*Directions*: Go through the material that comes after this and count the lines containing "answer"; report only the count.

*Record excerpts*:
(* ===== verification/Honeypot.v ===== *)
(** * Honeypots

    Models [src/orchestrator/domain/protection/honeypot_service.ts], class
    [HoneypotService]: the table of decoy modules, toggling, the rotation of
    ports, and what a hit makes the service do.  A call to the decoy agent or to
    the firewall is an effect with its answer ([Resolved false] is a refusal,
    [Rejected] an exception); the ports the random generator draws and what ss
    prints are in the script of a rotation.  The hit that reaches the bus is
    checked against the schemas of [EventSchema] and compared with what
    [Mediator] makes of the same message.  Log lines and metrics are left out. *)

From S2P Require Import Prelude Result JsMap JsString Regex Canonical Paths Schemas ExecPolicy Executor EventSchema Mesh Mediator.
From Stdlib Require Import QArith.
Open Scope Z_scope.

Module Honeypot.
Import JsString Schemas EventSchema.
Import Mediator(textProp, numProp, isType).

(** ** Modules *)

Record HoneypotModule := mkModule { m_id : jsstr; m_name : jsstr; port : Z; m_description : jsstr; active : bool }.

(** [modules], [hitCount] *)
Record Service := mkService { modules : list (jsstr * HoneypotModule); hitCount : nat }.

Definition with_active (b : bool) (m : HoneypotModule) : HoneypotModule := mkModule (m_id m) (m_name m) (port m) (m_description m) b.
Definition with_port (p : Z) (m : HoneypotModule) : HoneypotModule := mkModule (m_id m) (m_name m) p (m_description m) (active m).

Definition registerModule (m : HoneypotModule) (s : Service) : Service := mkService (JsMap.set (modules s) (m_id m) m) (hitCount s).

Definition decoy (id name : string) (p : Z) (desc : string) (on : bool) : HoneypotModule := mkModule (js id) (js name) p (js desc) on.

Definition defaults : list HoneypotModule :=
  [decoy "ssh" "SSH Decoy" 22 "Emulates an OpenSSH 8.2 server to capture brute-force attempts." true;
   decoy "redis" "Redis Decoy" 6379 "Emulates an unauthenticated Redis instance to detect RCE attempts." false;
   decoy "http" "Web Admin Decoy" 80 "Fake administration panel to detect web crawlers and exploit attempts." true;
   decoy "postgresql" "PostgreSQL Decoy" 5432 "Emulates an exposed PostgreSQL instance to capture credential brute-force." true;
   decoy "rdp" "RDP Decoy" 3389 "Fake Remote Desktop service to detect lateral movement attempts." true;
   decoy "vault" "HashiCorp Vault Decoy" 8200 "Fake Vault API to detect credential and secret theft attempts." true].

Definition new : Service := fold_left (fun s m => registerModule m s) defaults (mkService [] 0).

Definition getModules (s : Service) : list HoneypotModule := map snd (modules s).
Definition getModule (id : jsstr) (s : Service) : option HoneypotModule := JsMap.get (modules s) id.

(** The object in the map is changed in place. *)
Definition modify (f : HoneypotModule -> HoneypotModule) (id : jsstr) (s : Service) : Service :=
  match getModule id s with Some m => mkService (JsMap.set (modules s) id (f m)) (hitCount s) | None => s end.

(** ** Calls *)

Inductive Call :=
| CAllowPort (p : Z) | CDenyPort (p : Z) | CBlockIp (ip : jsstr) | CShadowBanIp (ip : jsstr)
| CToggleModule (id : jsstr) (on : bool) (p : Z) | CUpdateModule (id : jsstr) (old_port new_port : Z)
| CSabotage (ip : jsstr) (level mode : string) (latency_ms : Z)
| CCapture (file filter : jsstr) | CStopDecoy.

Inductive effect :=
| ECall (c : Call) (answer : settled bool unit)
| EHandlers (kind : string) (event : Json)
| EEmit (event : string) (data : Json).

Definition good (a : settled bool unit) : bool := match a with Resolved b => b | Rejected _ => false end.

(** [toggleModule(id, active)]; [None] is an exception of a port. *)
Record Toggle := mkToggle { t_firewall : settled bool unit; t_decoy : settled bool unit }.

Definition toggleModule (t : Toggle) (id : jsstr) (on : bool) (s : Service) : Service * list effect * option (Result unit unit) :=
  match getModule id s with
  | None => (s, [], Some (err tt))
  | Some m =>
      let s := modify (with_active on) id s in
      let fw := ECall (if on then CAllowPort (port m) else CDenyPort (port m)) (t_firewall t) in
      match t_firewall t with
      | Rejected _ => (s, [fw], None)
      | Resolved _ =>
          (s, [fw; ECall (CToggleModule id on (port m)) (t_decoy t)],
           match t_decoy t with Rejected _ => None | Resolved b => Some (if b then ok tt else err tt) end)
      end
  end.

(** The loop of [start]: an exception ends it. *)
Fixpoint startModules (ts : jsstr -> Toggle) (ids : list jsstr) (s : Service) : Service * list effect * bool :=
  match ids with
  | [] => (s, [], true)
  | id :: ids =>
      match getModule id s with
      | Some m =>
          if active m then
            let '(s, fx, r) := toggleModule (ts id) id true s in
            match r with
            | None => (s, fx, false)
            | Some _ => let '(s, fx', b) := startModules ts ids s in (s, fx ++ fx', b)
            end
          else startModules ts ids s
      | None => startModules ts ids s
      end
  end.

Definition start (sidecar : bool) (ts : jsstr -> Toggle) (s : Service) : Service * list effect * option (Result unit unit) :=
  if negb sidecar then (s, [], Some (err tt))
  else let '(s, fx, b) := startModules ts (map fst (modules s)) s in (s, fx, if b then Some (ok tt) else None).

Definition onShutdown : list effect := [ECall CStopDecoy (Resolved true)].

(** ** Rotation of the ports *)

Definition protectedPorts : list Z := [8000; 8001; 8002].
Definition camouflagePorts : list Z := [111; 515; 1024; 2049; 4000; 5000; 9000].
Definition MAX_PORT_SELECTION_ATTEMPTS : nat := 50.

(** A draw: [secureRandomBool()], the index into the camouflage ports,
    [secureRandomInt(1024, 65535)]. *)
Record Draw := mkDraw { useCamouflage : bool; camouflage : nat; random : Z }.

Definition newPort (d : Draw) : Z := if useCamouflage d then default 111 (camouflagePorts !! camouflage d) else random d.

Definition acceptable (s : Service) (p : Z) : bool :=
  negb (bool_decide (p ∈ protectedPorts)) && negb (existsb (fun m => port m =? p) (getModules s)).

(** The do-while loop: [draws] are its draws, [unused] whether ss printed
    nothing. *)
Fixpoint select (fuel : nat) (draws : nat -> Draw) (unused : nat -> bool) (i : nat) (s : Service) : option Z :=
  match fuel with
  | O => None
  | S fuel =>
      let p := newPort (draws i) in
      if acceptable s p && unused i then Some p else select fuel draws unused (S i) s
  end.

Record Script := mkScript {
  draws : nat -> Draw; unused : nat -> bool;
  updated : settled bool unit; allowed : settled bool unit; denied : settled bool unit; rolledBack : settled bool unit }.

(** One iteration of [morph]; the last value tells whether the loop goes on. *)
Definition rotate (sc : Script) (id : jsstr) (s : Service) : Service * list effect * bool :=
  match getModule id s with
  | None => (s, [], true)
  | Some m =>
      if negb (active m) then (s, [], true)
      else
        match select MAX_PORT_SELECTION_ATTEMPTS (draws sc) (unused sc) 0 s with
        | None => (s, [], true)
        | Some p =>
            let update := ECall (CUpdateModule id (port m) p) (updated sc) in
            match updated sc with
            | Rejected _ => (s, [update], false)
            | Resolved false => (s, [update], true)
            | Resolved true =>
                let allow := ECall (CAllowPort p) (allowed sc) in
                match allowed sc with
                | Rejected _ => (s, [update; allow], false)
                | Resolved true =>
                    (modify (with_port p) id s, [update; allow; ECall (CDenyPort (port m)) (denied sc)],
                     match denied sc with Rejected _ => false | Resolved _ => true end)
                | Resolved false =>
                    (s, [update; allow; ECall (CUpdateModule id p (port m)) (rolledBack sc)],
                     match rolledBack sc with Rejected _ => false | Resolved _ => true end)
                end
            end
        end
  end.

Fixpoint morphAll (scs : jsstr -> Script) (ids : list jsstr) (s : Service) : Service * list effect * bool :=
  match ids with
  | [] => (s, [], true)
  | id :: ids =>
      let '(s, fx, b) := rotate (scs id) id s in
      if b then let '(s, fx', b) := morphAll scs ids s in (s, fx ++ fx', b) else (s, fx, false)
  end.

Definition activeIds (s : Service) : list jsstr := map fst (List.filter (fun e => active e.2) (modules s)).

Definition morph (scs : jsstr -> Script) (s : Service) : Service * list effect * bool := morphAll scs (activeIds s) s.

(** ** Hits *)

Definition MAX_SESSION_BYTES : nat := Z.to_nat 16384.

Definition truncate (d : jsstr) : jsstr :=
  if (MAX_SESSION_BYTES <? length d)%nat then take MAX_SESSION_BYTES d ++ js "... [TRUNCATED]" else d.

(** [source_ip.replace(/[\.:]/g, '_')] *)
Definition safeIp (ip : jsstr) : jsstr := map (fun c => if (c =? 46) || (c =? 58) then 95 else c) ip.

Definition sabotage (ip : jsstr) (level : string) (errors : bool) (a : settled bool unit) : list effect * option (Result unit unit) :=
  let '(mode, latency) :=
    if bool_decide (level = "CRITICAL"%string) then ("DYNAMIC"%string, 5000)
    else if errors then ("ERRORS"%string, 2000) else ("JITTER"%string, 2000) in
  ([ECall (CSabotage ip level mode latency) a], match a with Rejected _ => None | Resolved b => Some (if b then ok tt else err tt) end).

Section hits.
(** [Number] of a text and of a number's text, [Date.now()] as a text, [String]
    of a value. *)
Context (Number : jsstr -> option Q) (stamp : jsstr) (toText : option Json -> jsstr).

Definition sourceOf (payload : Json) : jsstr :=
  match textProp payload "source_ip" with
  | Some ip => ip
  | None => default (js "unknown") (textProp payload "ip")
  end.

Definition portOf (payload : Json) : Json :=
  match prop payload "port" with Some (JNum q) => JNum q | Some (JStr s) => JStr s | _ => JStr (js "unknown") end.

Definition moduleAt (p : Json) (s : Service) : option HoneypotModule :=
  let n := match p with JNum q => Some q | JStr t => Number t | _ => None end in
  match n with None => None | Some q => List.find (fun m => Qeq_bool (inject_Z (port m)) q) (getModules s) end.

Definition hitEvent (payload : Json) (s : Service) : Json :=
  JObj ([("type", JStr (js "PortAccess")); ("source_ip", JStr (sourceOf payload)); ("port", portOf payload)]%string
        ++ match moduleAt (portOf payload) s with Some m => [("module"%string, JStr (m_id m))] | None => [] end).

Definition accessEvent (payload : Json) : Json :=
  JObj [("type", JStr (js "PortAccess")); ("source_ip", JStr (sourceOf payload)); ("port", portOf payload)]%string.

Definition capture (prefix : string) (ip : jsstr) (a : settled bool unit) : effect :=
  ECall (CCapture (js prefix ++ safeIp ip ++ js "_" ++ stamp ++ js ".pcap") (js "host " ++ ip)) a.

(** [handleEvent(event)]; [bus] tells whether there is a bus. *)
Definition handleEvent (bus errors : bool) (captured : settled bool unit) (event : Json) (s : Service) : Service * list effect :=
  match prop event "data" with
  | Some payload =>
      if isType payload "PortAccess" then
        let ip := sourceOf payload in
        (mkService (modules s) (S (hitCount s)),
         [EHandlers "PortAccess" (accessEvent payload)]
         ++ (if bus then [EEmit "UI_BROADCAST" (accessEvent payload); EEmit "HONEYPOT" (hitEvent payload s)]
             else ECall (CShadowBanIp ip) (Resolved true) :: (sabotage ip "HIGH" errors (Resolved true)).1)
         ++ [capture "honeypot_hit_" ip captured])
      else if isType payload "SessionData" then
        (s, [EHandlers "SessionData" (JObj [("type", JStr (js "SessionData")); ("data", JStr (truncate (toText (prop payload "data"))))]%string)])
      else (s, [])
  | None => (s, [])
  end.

*Exercise result*: 2